During a recent Monarch butterfly tagging program at the Mercer County Library System in Lawrence, a young girl watched as a butterfly lifted from her hand and flew into the garden.
“This is the best day of my life,” she told her mother.
For Christine Crawford, youth services director at the library, moments like that are the most rewarding part of the program.
Tagging the butterflies involves holding them carefully and affixing a tiny alphanumeric sticker to the underside of one wing.
According to Monarch Watch, the organization that supplies the tags and keeps track of the data, “Tagging helps answer questions about the origins of monarchs that reach Mexico, the timing and pace of the migration, mortality during the migration, and changes in geographic distribution.”

Across Mercer County, libraries are becoming unlikely hubs for monarch butterfly conservation. At the Lawrence branch of the Mercer County Library System, staff and volunteers raise and tag monarch butterflies as part of a national migration tracking program while also building native pollinator gardens designed to support the declining species.
The effort, which began with a handful of milkweed plants outside the Lawrence library, is now expanding.

In the fall of 2021, Sharon Wang, adult programming librarian at MCLS, started the butterfly garden in front of the library with a few milkweed plants from her personal garden. In the spring of 2022, the Monarch Tag and Release program began.
Since that time, Kelly Rypkema, director of environmental education at Mercer County, brought another 1,500 native plants and grasses to MCLS.
The plants were chosen to be sustainable, lower maintenance, pollinator- and bird-friendly, and able to provide blossoms throughout three seasons of growth. Library staff and volunteers helped install them.
Wang says the reason for starting this program at MCLS is that the butterflies are a vulnerable species that makes them “a natural focus for our educational programming at the library.”
She added, “Although the Monarch is the main focus of the program, Black Swallowtail, New Jersey’s state butterfly, became part of the program as an opportunity to highlight another meaningful native species.”

Some conservation groups caution that captive rearing of butterflies should be done carefully. The Xerces Society for Invertebrate Conservation notes that raising monarchs in captivity can “increase parasites that may spread to wild populations” and, when done repeatedly over multiple generations, may reduce genetic diversity.
At the same time, conservation organizations say restoring native habitat is one of the most effective ways communities can support monarch butterflies. The Monarch Joint Venture encourages planting milkweed and other native pollinator plants like those in the library gardens.

Because of its success, the butterfly garden at the Lawrence Library has become the model for other libraries in Mercer County to follow.
Rypkema has installed a native plant garden at the library branch in Hopewell and is in discussions with the Ewing, West Windsor, and Hickory Corner branches to do the same.
Mercer County Executive Dan Benson, along with the Mercer County Planning Department, has approved using funds from the county’s open space trust fund to cover the cost of the native plant garden effort in recognition of this need, Rypkema says.
Rypkema said: “This was the first of a series of a grassroots initiative for native plant gardens that the County Executive gave me permission to install. As a first step, we’re starting with some of the county libraries because they’re community hubs, and it seemed to make a lot of sense to start there.”

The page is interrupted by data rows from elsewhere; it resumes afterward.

(** [virtio_bus_device_plugged] *)
Definition virtio_bus_device_plugged s : vstate B :=
  mod_vdev s (fun d => {| d with host_features := k_get_features k (host_features d) |}).

(** ** Event descriptors for the notification register *)

Definition mod_notifier s (n : Z) (f : EventNotifier -> EventNotifier) : outcome (vstate B) :=
  mod_vq s n (fun q => {| q with host_notifier := f (host_notifier q) |}).

(** [virtio_queue_host_notifier_read]: called by the main loop when the
    descriptor is readable. *)
Definition virtio_queue_host_notifier_read s (n : Z) : outcome (vstate B) :=
  q ← get_vq s n;
  if en_set (host_notifier q) then
    s ← mod_notifier s n (fun e => {| e with en_set := false |});
    virtio_queue_notify s n
  else Done s.

Definition virtio_queue_set_host_notifier_fd_handler s (n : Z) (assign set_handler : bool) : outcome (vstate B) :=
  s ← mod_notifier s n (fun e => {| e with en_handler := assign && set_handler |});
  if negb assign then virtio_queue_host_notifier_read s n else Done s.

(** [memory_region_add_eventfd] and [memory_region_del_eventfd] on the
    notification register, for the value [n] *)
Definition add_eventfd s (n : Z) : vstate B := mod_proxy s (fun p => {| p with ioeventfds := n :: ioeventfds p |}).
Definition del_eventfd s (n : Z) : vstate B :=
  mod_proxy s (fun p => {| p with ioeventfds := filter (fun x => x <> n) (ioeventfds p) |}).

Definition virtio_mmio_set_host_notifier_internal s (n : Z) (assign set_handler : bool) : outcome (Z * vstate B) :=
  if assign then
    let r := event_notifier_init n in
    if r <? 0 then Done (r, s) else
    s ← mod_notifier s n (fun _ => mkNotifier true false true);
    s ← virtio_queue_set_host_notifier_fd_handler s n true set_handler;
    Done (r, add_eventfd s n)
  else
    s ← virtio_queue_set_host_notifier_fd_handler (del_eventfd s n) n false false;
    s ← mod_notifier s n (fun e => {| e with en_open := false |});
    Done (0, s).

(** The loops that take the event descriptors away: of the queues below [n],
    from the last one, when the setup failed; of all queues, from the first
    one, when they are no longer wanted. *)
Fixpoint unassign_down (n : nat) s : outcome (vstate B) :=
  match n with
  | O => Done s
  | S i =>
      nm ← virtio_queue_get_num s (Z.of_nat i);
      s ← (if nm =? 0 then Done s else
           '(r, s) ← virtio_mmio_set_host_notifier_internal s (Z.of_nat i) false false;
           if r <? 0 then Crash AssertFailed else Done s);
      unassign_down i s
  end.

Fixpoint unassign_up (fuel : nat) (n : Z) s : outcome (vstate B) :=
  match fuel with
  | O => Done s
  | S f =>
      nm ← virtio_queue_get_num s n;
      s ← (if nm =? 0 then Done s else
           '(r, s) ← virtio_mmio_set_host_notifier_internal s n false false;
           if r <? 0 then Crash AssertFailed else Done s);
      unassign_up f (n + 1) s
  end.

(** The loop of [virtio_mmio_start_ioeventfd]; the result is the queue whose
    notifier could not be set up. *)
Fixpoint assign_up (fuel : nat) (n : Z) s : outcome (option Z * vstate B) :=
  match fuel with
  | O => Done (None, s)
  | S f =>
      nm ← virtio_queue_get_num s n;
      if nm =? 0 then assign_up f (n + 1) s else
      '(r, s) ← virtio_mmio_set_host_notifier_internal s n true true;
      if r <? 0 then Done (Some n, s) else assign_up f (n + 1) s
  end.

Definition set_started s (b : bool) : vstate B := mod_proxy s (fun p => {| p with ioeventfd_started := b |}).

Definition virtio_mmio_start_ioeventfd s : outcome (vstate B) :=
  if negb kvm_eventfds_enabled || ioeventfd_disabled (proxy s) || ioeventfd_started (proxy s) then Done s else
  '(failed, s) ← assign_up (Z.to_nat VIRTIO_QUEUE_MAX) 0 s;
  match failed with
  | None => Done (set_started s true)
  | Some n => s ← unassign_down (Z.to_nat n) s; Done (set_started s false)
  end.

Definition virtio_mmio_stop_ioeventfd s : outcome (vstate B) :=
  if negb (ioeventfd_started (proxy s)) then Done s else
  s ← unassign_up (Z.to_nat VIRTIO_QUEUE_MAX) 0 s;
  Done (set_started s false).

(** ** The registers *)

(** [virtio_mmio_read] *)
Definition virtio_mmio_read s (offset : Z) (size : nat) : outcome (Z * vstate B) :=
  if offset >=? VIRTIO_MMIO_CONFIG then
    match size with
    | 1%nat | 2%nat | 4%nat => Done (virtio_config_read s (u32 (offset - VIRTIO_MMIO_CONFIG)) size)
    | _ => Crash AssertFailed
    end
  else if negb (Nat.eqb size 4) then Done (0, s) else
  let d := vdev s in
  if (offset =? VIRTIO_MMIO_MAGIC) then Done (VIRT_MAGIC, s) else
  if (offset =? VIRTIO_MMIO_VERSION) then Done (VIRT_VERSION, s) else
  if (offset =? VIRTIO_MMIO_DEVICEID) then Done (device_id d, s) else
  if (offset =? VIRTIO_MMIO_VENDORID) then Done (VIRT_VENDOR, s) else
  if (offset =? VIRTIO_MMIO_HOSTFEATURES) then
    Done (if negb (host_features_sel (proxy s) =? 0) then 0 else host_features d, s) else
  if (offset =? VIRTIO_MMIO_QUEUENUMMAX) then
    nm ← virtio_queue_get_num s (queue_sel d);
    Done (if nm =? 0 then 0 else VIRTQUEUE_MAX_SIZE, s) else
  if (offset =? VIRTIO_MMIO_QUEUEPFN) then
    a ← virtio_queue_get_addr s (queue_sel d);
    Done (Z.shiftr a (guest_page_shift (proxy s)), s) else
  if (offset =? VIRTIO_MMIO_INTERRUPTSTATUS) then Done (isr d, s) else
  if (offset =? VIRTIO_MMIO_STATUS) then Done (status d, s) else
  Done (0, s).

(** The write to [VIRTIO_MMIO_STATUS] *)
Definition virtio_mmio_write_status s (cpu : option bool) (value : Z) : outcome (vstate B) :=
  let ok := flag_set value VIRTIO_CONFIG_S_DRIVER_OK in
  s ← (if negb ok then virtio_mmio_stop_ioeventfd s else Done s);
  let s := (virtio_set_status s (Z.land value 0xff)).2 in
  s ← (if ok then virtio_mmio_start_ioeventfd s else Done s);
  Done (if status (vdev s) =? 0 then virtio_reset s cpu else s).

(** [virtio_mmio_write] *)
Definition virtio_mmio_write s (cpu : option bool) (offset value : Z) (size : nat) : outcome (vstate B) :=
  if offset >=? VIRTIO_MMIO_CONFIG then
    match size with
    | 1%nat | 2%nat | 4%nat => Done (virtio_config_write s (u32 (offset - VIRTIO_MMIO_CONFIG)) size value)
    | _ => Crash AssertFailed
    end
  else if negb (Nat.eqb size 4) then Done s else
  let sel := queue_sel (vdev s) in
  if offset =? VIRTIO_MMIO_HOSTFEATURESSEL then
    Done (mod_proxy s (fun p => {| p with host_features_sel := u32 value |})) else
  if offset =? VIRTIO_MMIO_GUESTFEATURES then
    Done (if guest_features_sel (proxy s) =? 0 then (virtio_set_features s value).2 else s) else
  if offset =? VIRTIO_MMIO_GUESTFEATURESSEL then
    Done (mod_proxy s (fun p => {| p with guest_features_sel := u32 value |})) else
  if offset =? VIRTIO_MMIO_GUESTPAGESIZE then
    let sh := ctz32 (u32 value) in
    Done (mod_proxy s (fun p => {| p with guest_page_shift := if sh >? 31 then 0 else sh |})) else
  if offset =? VIRTIO_MMIO_QUEUESEL then
    Done (if value <? VIRTIO_QUEUE_MAX then mod_vdev s (fun d => {| d with queue_sel := value |}) else s) else
  if offset =? VIRTIO_MMIO_QUEUENUM then
    s ← virtio_queue_set_num s sel (s32 value);
    virtio_queue_update_rings s sel else
  if offset =? VIRTIO_MMIO_QUEUEALIGN then virtio_queue_set_align s sel (s32 value) else
  if offset =? VIRTIO_MMIO_QUEUEPFN then
    (if value =? 0 then Done (virtio_reset s cpu)
     else virtio_queue_set_addr s sel (u64 (Z.shiftl value (guest_page_shift (proxy s))))) else
  if offset =? VIRTIO_MMIO_QUEUENOTIFY then
    (if value <? VIRTIO_QUEUE_MAX then virtio_queue_notify s value else Done s) else
  if offset =? VIRTIO_MMIO_INTERRUPTACK then
    Done (virtio_update_irq (mod_vdev s (fun d => {| d with isr := u8 (Z.land (isr d) (Z.lnot value)) |}))) else
  if offset =? VIRTIO_MMIO_STATUS then virtio_mmio_write_status s cpu value else
  Done s.

(** A write of the guest: one to the notification register that matches an event
    descriptor signals it and goes no further. *)
Definition guest_write s (cpu : option bool) (offset value : Z) (size : nat) : outcome (vstate B) :=
  if (offset =? VIRTIO_MMIO_QUEUENOTIFY) && Nat.eqb size 4 && bool_decide (value ∈ ioeventfds (proxy s))
  then mod_notifier s value (fun e => {| e with en_set := true |})
  else virtio_mmio_write s cpu offset value size.

(** The main loop finds the notifier of queue [n] readable. *)
Definition main_loop_notifier s (n : Z) : outcome (vstate B) :=
  q ← get_vq s n;
  if en_handler (host_notifier q) then virtio_queue_host_notifier_read s n else Done s.

(** [virtio_mmio_set_host_notifier] *)
Definition virtio_mmio_set_host_notifier s (n : Z) (assign : bool) : outcome (Z * vstate B) :=
  let s := mod_proxy s (fun p => {| p with ioeventfd_disabled := assign |}) in
  s ← (if assign then virtio_mmio_stop_ioeventfd s else Done s);
  virtio_mmio_set_host_notifier_internal s n assign false.

(** ** Guest notifiers *)

Definition mod_guest_notifier s (n : Z) (f : EventNotifier -> EventNotifier) : outcome (vstate B) :=
  mod_vq s n (fun q => {| q with guest_notifier := f (guest_notifier q) |}).

(** [virtio_queue_guest_notifier_read] *)
Definition virtio_queue_guest_notifier_read s (n : Z) : outcome (vstate B) :=
  q ← get_vq s n;
  if en_set (guest_notifier q) then
    s ← mod_guest_notifier s n (fun e => {| e with en_set := false |});
    Done (virtio_irq s)
  else Done s.

Definition virtio_queue_set_guest_notifier_fd_handler s (n : Z) (assign with_irqfd : bool) : outcome (vstate B) :=
  s ← mod_guest_notifier s n (fun e => {| e with en_handler := assign && negb with_irqfd |});
  if negb assign then virtio_queue_guest_notifier_read s n else Done s.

How milkweed helps monarch butterflies
Milkweed plays a critical role in the monarch butterfly’s life cycle. Monarch caterpillars feed exclusively on milkweed leaves, making the plant essential for the species to reproduce and survive, according to the National Wildlife Federation.
Adult monarchs lay their eggs on milkweed plants. When the eggs hatch, the caterpillars rely on the leaves as their only food source before forming a chrysalis and eventually emerging as butterflies, according to the U.S. Fish and Wildlife Service.
Because milkweed has declined across much of North America due to development, herbicide use, and changes in land management, conservation groups encourage individuals and communities to plant native milkweed varieties to help support monarch populations, according to the Monarch Joint Venture, a national monarch conservation partnership.
At the Mercer County Library System’s Lawrence branch, milkweed is one of the key plants growing in the butterfly garden used for the monarch tagging program.
Library staff also distribute milkweed seed packets to visitors at the end of tagging events so families can plant their own pollinator-friendly gardens at home.
Planting milkweed and other native flowering plants can provide food and habitat not only for monarchs, but also for bees and other pollinators that play an important role in local ecosystems, according to the National Wildlife Federation.